### Your objective
Filter these entries so that only lines with the word "assert" remain.

### Data supplied
•••

Lemma split_ws_join (words : list string) :
  Forall (fun w => w <> ""
                   /\ forallb (fun a => negb (Py.isspace a))
                        (list_ascii_of_string w) = true) words ->
  Py.split_ws (Py.join " " words) = words.
Proof.
  unfold Py.split_ws.
  induction 1 as [|w rest [Hne Hw] Hrest IH]; [done|].
  assert (Hword : forall tail,
             Py.split_ws_go [] (w +:+ tail)
             = Py.split_ws_go (rev (list_ascii_of_string w)) tail).
  { intros tail.
    rewrite <- (string_of_list_ascii_of_string w) at 1.
    rewrite split_ws_go_word by done. by rewrite app_nil_r. }
  assert (Hflush : Py.split_ws_go (rev (list_ascii_of_string w)) "" = [w]).
  { cbn [Py.split_ws_go].
    destruct (rev (list_ascii_of_string w)) as [|c cur] eqn:Hrev.
    - apply (f_equal (@rev ascii)) in Hrev. rewrite rev_involutive in Hrev.
      destruct w; [done|discriminate Hrev].
    - rewrite <- Hrev, rev_involutive.
      by rewrite string_of_list_ascii_of_string. }
  destruct rest as [|w' rest].
  - cbn [Py.join]. transitivity (Py.split_ws_go [] (w +:+ "")).
    + f_equal. clear. induction w as [|a w IHw]; [done|].
      rewrite append_cons. by f_equal.
    + by rewrite Hword.
  - change (Py.join " " (w :: w' :: rest))
      with (w +:+ " " +:+ Py.join " " (w' :: rest)).
    rewrite Hword.
    change (" " +:+ Py.join " " (w' :: rest))
      with (String " " (Py.join " " (w' :: rest))).
    cbn [Py.split_ws_go]. change (Py.isspace " ") with true. cbv iota.
    rewrite IH.
    destruct (rev (list_ascii_of_string w)) as [|c cur] eqn:Hrev.
    + apply (f_equal (@rev ascii)) in Hrev. rewrite rev_involutive in Hrev.
      destruct w; [done|discriminate Hrev].
    + rewrite <- Hrev, rev_involutive.
      by rewrite string_of_list_ascii_of_string.
Qed.

(** X4 (collapse_wspace).  [collapse_wspace] is idempotent: the text it
    returns is left as it is by a second pass.  An absent text stays
    absent, and a text of whitespace only collapses to the empty
    string. *)
Theorem collapse_wspace_idempotent (text : option string) :
  collapse_wspace (collapse_wspace text) = collapse_wspace text
  /\ collapse_wspace None = None
  /\ (forall t,
        forallb Py.isspace (list_ascii_of_string t) = true ->
        collapse_wspace (Some t) = Some "").
Proof.
  split; [|split; [done|]].
  - destruct text as [t|]; [|done]. unfold collapse_wspace.
    rewrite split_ws_join; [done|].
    by apply split_ws_go_words.
  - intros t Ht. unfold collapse_wspace, Py.split_ws. f_equal.
    assert (Hnone : Py.split_ws_go [] t = []); [|by rewrite Hnone].
    induction t as [|a t IH]; [done|].
    cbn [list_ascii_of_string forallb] in Ht.
    apply andb_true_iff in Ht as [Ha Ht].
    cbn [Py.split_ws_go]. rewrite Ha. by apply IH.
Qed.

(** *** Integers printed and read, and the bounds of a domain *)

Lemma digit_of_digit_char (d : nat) :
  d < 10 -> Py.digit_of (Py.digit_char d) = Some (Z.of_nat d).
Proof.
  intros Hd. do 10 (destruct d as [|d]; [reflexivity|]). lia.
Qed.

Lemma digit_char_plain (d : nat) :
  Py.isspace (Py.digit_char d) = false
  /\ Ascii.eqb (Py.digit_char d) "-" = false
  /\ Ascii.eqb (Py.digit_char d) "+" = false.
Proof. do 9 (destruct d as [|d]; [done|]). done. Qed.

Lemma repr_nat_go_digits (fuel : nat) :
  forall n, n < fuel ->
    exists k : Z,
      (0 <= k)%Z
      /\ forall acc a,
           Py.digits_go a (Py.repr_nat_go fuel n acc)
           = Py.digits_go (a * 10 ^ k + Z.of_nat n)%Z acc.
Proof.
  induction fuel as [|fuel IH]; intros n Hn; [lia|].
  cbn [Py.repr_nat_go]. destruct (Nat.ltb_spec n 10) as [Hsmall|Hbig].
  - exists 1%Z. split; [done|]. intros acc a. cbn [Py.digits_go].
    rewrite Nat.mod_small, digit_of_digit_char by done.
    f_equal. lia.
  - destruct (IH (n / 10)) as (k & Hk & Hgo).
    { apply Nat.Div0.div_lt_upper_bound. lia. }
    exists (k + 1)%Z. split; [lia|]. intros acc a.
    rewrite Hgo. cbn [Py.digits_go].
    rewrite digit_of_digit_char by (apply Nat.mod_upper_bound; lia).
    f_equal. rewrite Z.pow_add_r by lia.
    pose proof (Nat.div_mod_eq n 10) as Hdiv. lia.
Qed.
(** X15: a safe panel stays safe.  Starting from a panel that is safe for
    the mask, after any sequence of drags, edits of the position boxes, key
    moves, edits of the cursor size to sizes that are not negative and
    arrivals of rectangular images, the panel is still safe, so that the
    next [update_intensity] returns instead of raising [IndexError]. *)
Theorem benign_events_keep_panel_safe :
  forall (g : CameraGUI) (es : list gui_event),
    mask_safe g = true ->
    forallb benign es = true ->
    mask_safe (exec (handle_all es) g) = true /\
    outcome update_intensity (exec (handle_all es) g) = inr tt.
Proof.
  intros g es Hsafe Hben.
  assert (H : mask_safe (exec (handle_all es) g) = true).
  { revert g Hsafe. induction es as [| e es IH]; intros g Hsafe; [exact Hsafe |].
    cbn [forallb] in Hben. apply andb_true_iff in Hben as [He Hes].
    cbn [handle_all].
    apply (exec_bind (fun s => mask_safe s = true)).
    - apply (stable_safe_handle e He). exact Hsafe.
    - intros _ s Hs. apply (IH Hes s Hs). }
  split; [exact H | apply update_intensity_returns, H].
Qed.

Lemma benign_events_keep_panel_safe_witness :
  outcome update_intensity
    (exec (handle_all [DragStart; DragMove (30, -4); DragFinish;
                       EditCursorSize 3 (7#2); KeyMove (Some 2) None;
                       NewImage (zeros 4 6)]) panel) = inr tt.
Proof.
  destruct (benign_events_keep_panel_safe panel
              [DragStart; DragMove (30, -4); DragFinish;
               EditCursorSize 3 (7#2); KeyMove (Some 2) None;
               NewImage (zeros 4 6)]) as [_ H].
  - vm_compute. reflexivity.
  - vm_compute. reflexivity.
  - exact H.
Defined.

•••

### Answer to this task
  assert (Hword : forall tail,
  assert (Hflush : Py.split_ws_go (rev (list_ascii_of_string w)) "" = [w]).
    assert (Hnone : Py.split_ws_go [] t = []); [|by rewrite Hnone].
  assert (H : mask_safe (exec (handle_all es) g) = true).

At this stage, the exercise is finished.